まさか、ブルースが!? 通常なら『太陽』のレギュラー刑事がそんなアッサリ死ぬワケ無いんだけど、最終回だけに何が起こるか分かりません。

「多摩川の河原」という大雑把な情報だけで現場に駆けつけたドック達はw、恐る恐るシートをめくり、その死体が大部屋の無名俳優(あるいは撮影スタッフ?)である事を確認し、胸をなで下ろします。例え無名でも生命は生命なんですがw

「ハッピーバースデーツーユー♪」

「ええっ?」

ドックは空元気いっぱいで、ブルースが注文してた特大バースデーケーキを、彼の愛妻=泉(渡瀬ゆき)に届けます。

「そんなビックリしないで。頼まれたんですよ、ブルに」

「主人に?」

「ちょっとブルね、張り込みで手が放せなくて。ほらアイツ真面目だからさ、手ぇ抜くこと知らないんだもん」

こういう場合、警察としては事実をそのまま伝えるべきなのかも知れませんが、刑事である前に人間であることを重視する『太陽にほえろ!』ですから、家族を心配させない配慮を選択したワケですね。

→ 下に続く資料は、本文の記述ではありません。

Lemma all_of_perm cs cs' d : Permutation cs cs' -> all_of cs d = all_of cs' d.
Proof.
  unfold all_of. induction 1 as [|x cs cs' _ IH|x y cs|cs1 cs2 cs3 _ IH1 _ IH2]; [done| | |by rewrite IH1].
  - rewrite !fmap_cons. cbn [fold_right]. by rewrite IH.
  - rewrite !fmap_cons. cbn [fold_right]. by destruct (den x d) as [[]|], (den y d) as [[]|], (fold_right _ _ _) as [[]|].
Qed.

Lemma is_empty_cursor_spec x : is_empty_cursor x = true -> x = CEmpty.
Proof. by destruct x. Qed.

Lemma all_of_empty cs d : existsb is_empty_cursor cs = true -> all_of cs d = None.
Proof.
  unfold all_of. induction cs as [|y cs IH]; [done|]. rewrite fmap_cons. cbn [existsb fold_right].
  intros [->%is_empty_cursor_spec|H]%orb_prop; [done|]. rewrite IH by done. by destruct (den y d).
Qed.

Lemma cursor_and_den cs d :
  den (cursor_and cs) d = match cs with [] => None | _ => all_of cs d end.
Proof.
  unfold cursor_and. destruct cs as [|x cs]; [done|]. cbn [is_empty orb].
  destruct (existsb is_empty_cursor (x :: cs)) eqn:He; [by rewrite all_of_empty|].
  destruct cs as [|y cs]; [unfold all_of; simpl; by rewrite kand_Yes|].
  rewrite <- (all_of_perm _ _ d (merge_sort_Permutation cost_le (x :: y :: cs))).
  destruct (merge_sort cost_le (x :: y :: cs)) as [|z zs] eqn:Hm; [|done].
  pose proof (Permutation_length (merge_sort_Permutation cost_le (x :: y :: cs))) as Hl. by rewrite Hm in Hl.
Qed.

Lemma cursor_and_ok cs : Forall (fun x => ok x 0) cs -> ok (cursor_and cs) 0.
Proof.
  intros H. unfold cursor_and. destruct (is_empty cs || _) eqn:He; [done|].
  destruct cs as [|x [|y cs]]; [done|by inversion H|].
  assert (Hall : Forall (fun x => ok x 0) (merge_sort cost_le (x :: y :: cs)))
    by (by rewrite merge_sort_Permutation).
  destruct (merge_sort cost_le (x :: y :: cs)) as [|z zs]; [done|]. inversion_clear Hall as [|? ? Hz Hzs].
  apply ok_and. split; [by exists 0%N|]. eapply Forall_impl; [exact Hzs|]. intros w Hw. exists 0%N. split; [done|]. lia.
Qed.

Lemma and_not_den a b d : den (and_not a b) d = kandnot (den a d) (den b d).
Proof.
  assert (Hn : forall o, kandnot o None = o) by (by intros [[]|]).
  destruct a, b; try done; cbn [and_not den]; by rewrite Hn.
Qed.

Lemma maybe_of_den a d : den (maybe_of a) d = (fun _ => CMaybe) <$> den a d.
Proof. destruct a; cbn; by repeat case_match. Qed.

Lemma or_new_ok cs : Forall (fun x => ok x 0) cs -> ok (or_new cs) 0.
Proof.
  intros H. apply ok_or. induction H as [|x cs Hx _ IH]; [constructor|]. simpl. constructor; [|exact IH].
  exists 0%N. split; [done|]. apply same_from_refl.
Qed.
Lemma filter_den a b d : den (cursor_filter a b) d = kand (den a d) (den b d).
Proof. by destruct a. Qed.

Lemma and_not_ok a b : ok a 0 -> ok b 0 -> ok (and_not a b) 0.
Proof.
  intros Ha Hb. assert (ok (CAndNot a b) 0) by (exists 0%N, 0%N; split_and!; try done; lia). by destruct a, b.
Qed.

Lemma filter_ok a b : ok a 0 -> ok b 0 -> ok (cursor_filter a b) 0.
Proof.
  intros Ha Hb. assert (ok (CFilter a b) 0) by (exists 0%N, 0%N; split_and!; try done; lia). by destruct a.
Qed.
(** An answer within the first part: the later parts hold nothing lower. *)
Lemma first_hit_part p ps fl t r :
  part_wf p -> (forall d, parts_den ps d <> None -> (last p < d)%N) -> r <> None ->
  first_hit (part_left p fl) t r -> first_hit (left_den (p :: ps) fl) t r.
Proof.
  intros (_ & _ & _ & Hlast) Hps Hr Hf. destruct r as [[d k]|]; [|done]. destruct Hf as (Hd & Hge & Hn).
  assert (Hdl : (d <= last p)%N) by (apply Hlast, (part_left_le p fl); by rewrite Hd).
  assert (Hnone : forall e, (e <= d)%N -> parts_den ps e = None).
  { intros e He. destruct (parts_den ps e) eqn:Hq; [|done]. specialize (Hps e). rewrite Hq in Hps.
    specialize (Hps ltac:(done)). lia. }
  simpl. rewrite Hd, Hnone by lia. split; [done|]. split; [done|].
  intros e He. rewrite Hnone by lia. by rewrite (Hn e).
Qed.

(** Nothing of the first part at or above the target: on to the next. *)
Lemma left_skip p ps fl t d :
  (forall e, (t <= e)%N -> part_left p fl e = None) -> (t <= d)%N -> left_den (p :: ps) fl d = parts_den ps d.
Proof. intros H Hd. simpl. by rewrite H. Qed.

Lemma parts_wf_drop n ps : parts_wf ps -> parts_wf (drop n ps).
Proof. revert ps. induction n as [|n IH]; [done|]. intros [|p ps]; [done|]. intros (_ & _ & H). by apply IH. Qed.

Section next.
  Context (ck : Checkpoint) {HF : StopFlag ck}.

(** What a call leaves: a suffix of the parts, holding the same documents from
    the target on, and no others. *)
Record leaves (rest : list Part) (fl t : u32) (r : option hit) (rest' : list Part) (fl' : u32) : Prop := {
  leaves_same d : (t <= d)%N -> left_den rest' fl' d = left_den rest fl d;
  leaves_less d : left_den rest' fl' d <> None -> left_den rest fl d <> None;
  leaves_exact d : no_records rest -> left_den rest' fl' d <> None -> (t <= d)%N;
  leaves_none d : r = None -> left_den rest' fl' d = None
}.
(* ===== verification/Until.v ===== *)
(** * Until: calls that may fail, be cancelled or panic

    The planning functions of [crates/ferret-index/src/candidate.rs] and of
    [crates/ferret-query/src/{grep,content,plan}.rs] take a [cancelled]
    closure, ask it at their checkpoints and return [Result<_, ReadError>].
    Here such a call is a function of the checkpoint's state: [None] when it
    panics or runs out of fuel, else its result and the state after its
    questions.

    [runs E m Q] says that [m] always answers: with a value of [Q], with
    [Cancelled] once the cancellation was answered, or with an error of [E]. *)
From S2P Require Import Prelude DocSet Cursor Union.

Section until.
Context (ck : Checkpoint).

Definition Until (A : Type) : Type := ck_state ck -> option (result A ReadError * ck_state ck).

(** [Ok(a)], [Err(e)] and a panic. *)
Definition done {A} (a : A) : Until A := fun c => Some (Ok a, c).
Definition fail {A} (e : ReadError) : Until A := fun c => Some (Err e, c).
Definition panic {A} : Until A := fun _ => None.

(** [m?], then [k]. *)
Definition and_then {A B} (m : Until A) (k : A -> Until B) : Until B := fun c =>
  match m c with
  | None => None
  | Some (Err e, c) => Some (Err e, c)
  | Some (Ok a, c) => k a c
  end.

(** [if cancelled() { return Err(ReadError::Cancelled) }]. *)
Definition check : Until unit := fun c =>
  let '(stop, c) := ck_ask ck c in Some (if stop then Err Cancelled else Ok tt, c).

(** A result computed without a question. *)
Definition lift {A} (r : result A ReadError) : Until A := fun c => Some (r, c).

(** [iter.map(f).collect::<Result<Vec<_>, _>>()]. *)
Section each.
Context {A B : Type} (f : A -> Until B).
Fixpoint each (l : list A) : Until (list B) :=
  match l with
  | [] => done []
  | x :: l => and_then (f x) (fun y => and_then (each l) (fun ys => done (y :: ys)))
  end.
End each.

(** [for x in l { if let Some(found) = f(x)? { return Ok(Some(found)) } }]. *)
Section first.
Context {A B : Type} (f : A -> Until (option B)).
Fixpoint first_some (l : list A) : Until (option B) :=
  match l with
  | [] => done None
  | x :: l => and_then (f x) (fun o => match o with Some y => done (Some y) | None => first_some l end)
  end.
End first.

(** A loop that carries a value. *)
Section fold.
Context {A B : Type} (f : B -> A -> Until B).
Fixpoint fold_until (l : list A) (acc : B) : Until B :=
  match l with
  | [] => done acc
  | x :: l => and_then (f acc x) (fun acc => fold_until l acc)
  end.
End fold.
End until.
Arguments done {ck A} a.
Arguments fail {ck A} e.
Arguments panic {ck A}.
Arguments and_then {ck A B} m k.
Arguments lift {ck A} r.
Arguments each {ck A B} f l.
Arguments first_some {ck A B} f l.
Arguments fold_until {ck A B} f l acc.

Declare Scope until_scope.
Notation "x <- m ; k" := (and_then m (fun x => k))
  (at level 100, m at next level, right associativity) : until_scope.
Notation "m ;; k" := (and_then m (fun _ => k))
  (at level 100, right associativity) : until_scope.
#[local] Open Scope until_scope.

(** ** What a call answers *)

Section runs.
Context {ck : Checkpoint} {HF : StopFlag ck}.

Definition runs {A} (E : ReadError -> Prop) (m : Until ck A) (Q : A -> Prop) : Prop :=
  forall c, exists r c', m c = Some (r, c') /\
    match r with Ok a => Q a | Err Cancelled => stopped c' | Err e => E e end.

(** The errors of a call that reads nothing, and of one that reads. *)
Definition no_error (_ : ReadError) : Prop := False.
Definition any_error (_ : ReadError) : Prop := True.

Lemma runs_done {A} E (a : A) (Q : A -> Prop) : Q a -> runs E (done a) Q.
Proof. intros H c. by exists (Ok a), c. Qed.

Lemma runs_bind {A B} E (m : Until ck A) (k : A -> Until ck B) (P : A -> Prop) Q :
  runs E m P -> (forall a, P a -> runs E (k a) Q) -> runs E (and_then m k) Q.
Proof.
  intros Hm Hk c. destruct (Hm c) as (r & c1 & Heq & Hr). unfold and_then. rewrite Heq.
  destruct r as [a|e]; [by apply Hk|]. by exists (Err e), c1.
Qed.

(** A tail of a call is a call. *)
Lemma runs_regroup {A B C} E (m : Until ck A) (k : A -> Until ck B) (k' : B -> Until ck C) Q :
  runs E (and_then (and_then m k) k') Q -> runs E (and_then m (fun a => and_then (k a) k')) Q.
Proof. intros Hr c. specialize (Hr c). unfold and_then in *. by destruct (m c) as [[[a|e] c']|]. Qed.

Lemma runs_mono {A} E (m : Until ck A) (P Q : A -> Prop) : runs E m P -> (forall a, P a -> Q a) -> runs E m Q.
Proof. intros Hm HPQ c. destruct (Hm c) as (r & c1 & Heq & Hr). exists r, c1. split; [done|]. destruct r; auto. Qed.

Lemma runs_weaken {A} (E E' : ReadError -> Prop) (m : Until ck A) Q : runs E m Q -> (forall e, E e -> E' e) -> runs E' m Q.
Proof.
  intros Hm HE c. destruct (Hm c) as (r & c1 & Heq & Hr). exists r, c1. split; [done|].
  destruct r as [a|e]; [done|]. destruct e; auto.
Qed.

Lemma runs_check E (Q : unit -> Prop) : Q tt -> runs E (check ck) Q.
Proof.
  intros HQ c. unfold check. destruct (ck_ask ck c) as [stop c1] eqn:Hask.
  pose proof (stopped_ask _ _ _ Hask) as Hs. destruct stop; eexists _, _; (split; [reflexivity|]); [by apply Hs; left|done].
Qed.

Lemma runs_each {A B} E (f : A -> Until ck B) (R : A -> B -> Prop) l :
  Forall (fun x => runs E (f x) (R x)) l -> runs E (each f l) (Forall2 R l).
Proof.
  induction 1 as [|x l Hx _ IH]; cbn [each]; [by apply runs_done|]. eapply runs_bind; [exact Hx|]. intros y Hy.
  eapply runs_bind; [exact IH|]. intros ys Hys. apply runs_done. by constructor.
Qed.

Lemma runs_first {A B} E (f : A -> Until ck (option B)) (Q : option B -> Prop) l :
  Forall (fun x => runs E (f x) (fun o => o <> None -> Q o)) l -> Q None -> runs E (first_some f l) Q.
Proof.
  intros Hl HN. induction Hl as [|x l Hx _ IH]; cbn [first_some]; [by apply runs_done|].
  eapply runs_bind; [exact Hx|]. intros [y|] Hy; [|exact IH]. apply runs_done. by apply Hy.
Qed.

Lemma runs_fold {A B} E (f : B -> A -> Until ck B) (I : B -> Prop) l acc :
  Forall (fun x => forall acc, I acc -> runs E (f acc x) I) l -> I acc -> runs E (fold_until f l acc) I.
Proof.
  intros Hl. revert acc. induction Hl as [|x l Hx _ IH]; intros acc Hacc; cbn [fold_until]; [by apply runs_done|].
  eapply runs_bind; [by apply Hx|]. intros acc' Hacc'. by apply IH.
Qed.
(** As [runs_fold], the invariant knowing what has been read. *)
Lemma runs_fold_prefix {A B} E (f : B -> A -> Until ck B) (I : list A -> B -> Prop) l acc :
  I [] acc -> (forall before x rest acc, l = before ++ x :: rest -> I before acc -> runs E (f acc x) (I (before ++ [x]))) ->
  runs E (fold_until f l acc) (I l).
Proof.
  intros Hacc Hstep. assert (Hgen : forall before rest acc, l = before ++ rest -> I before acc -> runs E (fold_until f rest acc) (I l)).
  { intros before rest. revert before. induction rest as [|x rest IH]; intros before b Hl Hb; cbn [fold_until].
    - rewrite app_nil_r in Hl. rewrite Hl. by apply runs_done.
    - eapply runs_bind; [by eapply Hstep|]. intros b' Hb'. apply (IH (before ++ [x])); [by rewrite <- app_assoc|done]. }
  by apply (Hgen []).
Qed.
End runs.

(** ** Unions *)

(** A union of fresh cursors at most [h] high. *)
Lemma runs_union {HL : Leaf} {HLL : LeafLaws HL} (ck : Checkpoint) {HF : StopFlag ck} {HS : Sticky ck HF}
    (steps fuel h : nat) (cs : list Cursor) (bound_ : u32) :
  Forall (fun x => ok x 0 /\ height x <= h) cs -> 1 <= h -> h + N.to_nat (2 ^ 32) + 2 <= fuel ->
  N.to_nat (2 ^ 32) < steps -> (bound_ <= 2 ^ 32)%N ->
  runs no_error (or_until ck steps fuel cs bound_)
    (fun cur => ok cur 0 /\ height cur <= S h /\ forall d, (d < bound_)%N -> den cur d = any_of cs d).
Proof.
  intros Hcs Hh Hfuel Hsteps Hb c. destruct (or_until_spec ck steps fuel cs bound_ c) as (r & c' & Heq & Hr); [|done|done|].
  { eapply Forall_impl; [exact Hcs|]. intros x [Hx Hxh]. split; [done|]. unfold fuel_for. lia. }
  exists r, c'. split; [exact Heq|]. destruct Hr as [[-> Hr]|(cur & -> & Hok & Hcur & Hd)]; [exact Hr|].
  split; [done|]. split; [|intros d Hd'; by apply Hd].
  assert (Hm : fold_right Nat.max 0 (height <$> cs) <= h); [|lia].
  apply heights_under. eapply Forall_impl; [exact Hcs|]. by intros x [_ ?].
Qed.

Create HintDb until discriminated.
#[export] Hint Resolve runs_done runs_check : until.

(** One checkpoint, then the rest of the call. *)
Ltac checkpoint := eapply runs_bind; [by apply (runs_check _ (fun _ => True))|intros _ _].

それにしても馬鹿でかい(いかにもブルースらしい)ケーキを見て、泉は楽しそうに笑います。

「こんなに食べきれるかねぇ~」

泉役の渡瀬ゆきさんは、石原プロ作品(たぶん『西部警察』)にゲスト出演された際に渡哲也さんの眼に止まり、それまで違う芸名だったのを(渡さんの本名を頂いて)渡瀬に改名された……と何かの記事で読んだ事があります。

見るからに明るくて性格の良さが滲み出てるし、演技力もある人ですから、渡さんに気に入られたのも大いに納得出来ます。ぶっきらぼうなブルースとの組み合わせがまた楽しくて、私も『太陽』セミレギュラー陣の中で特に好きだった女優さんです。

さて、それにしてもブルースの行方は未だ掴めません。頼みの綱だった恩田は真犯人の正体を知らず、捜査は行き詰まった状態。早く見つけ出して救出しなければ、一係はまた仲間を1人失う事になってしまう……!

憔悴しきった橘警部が一係室に戻って来ると、さっきまで自分が座ってた係長の席に、誰かが座っている!

「藤堂さん!」

そう、いよいよ我らが「ボス」こと、藤堂俊介(石原裕次郎)が帰って来たのでした。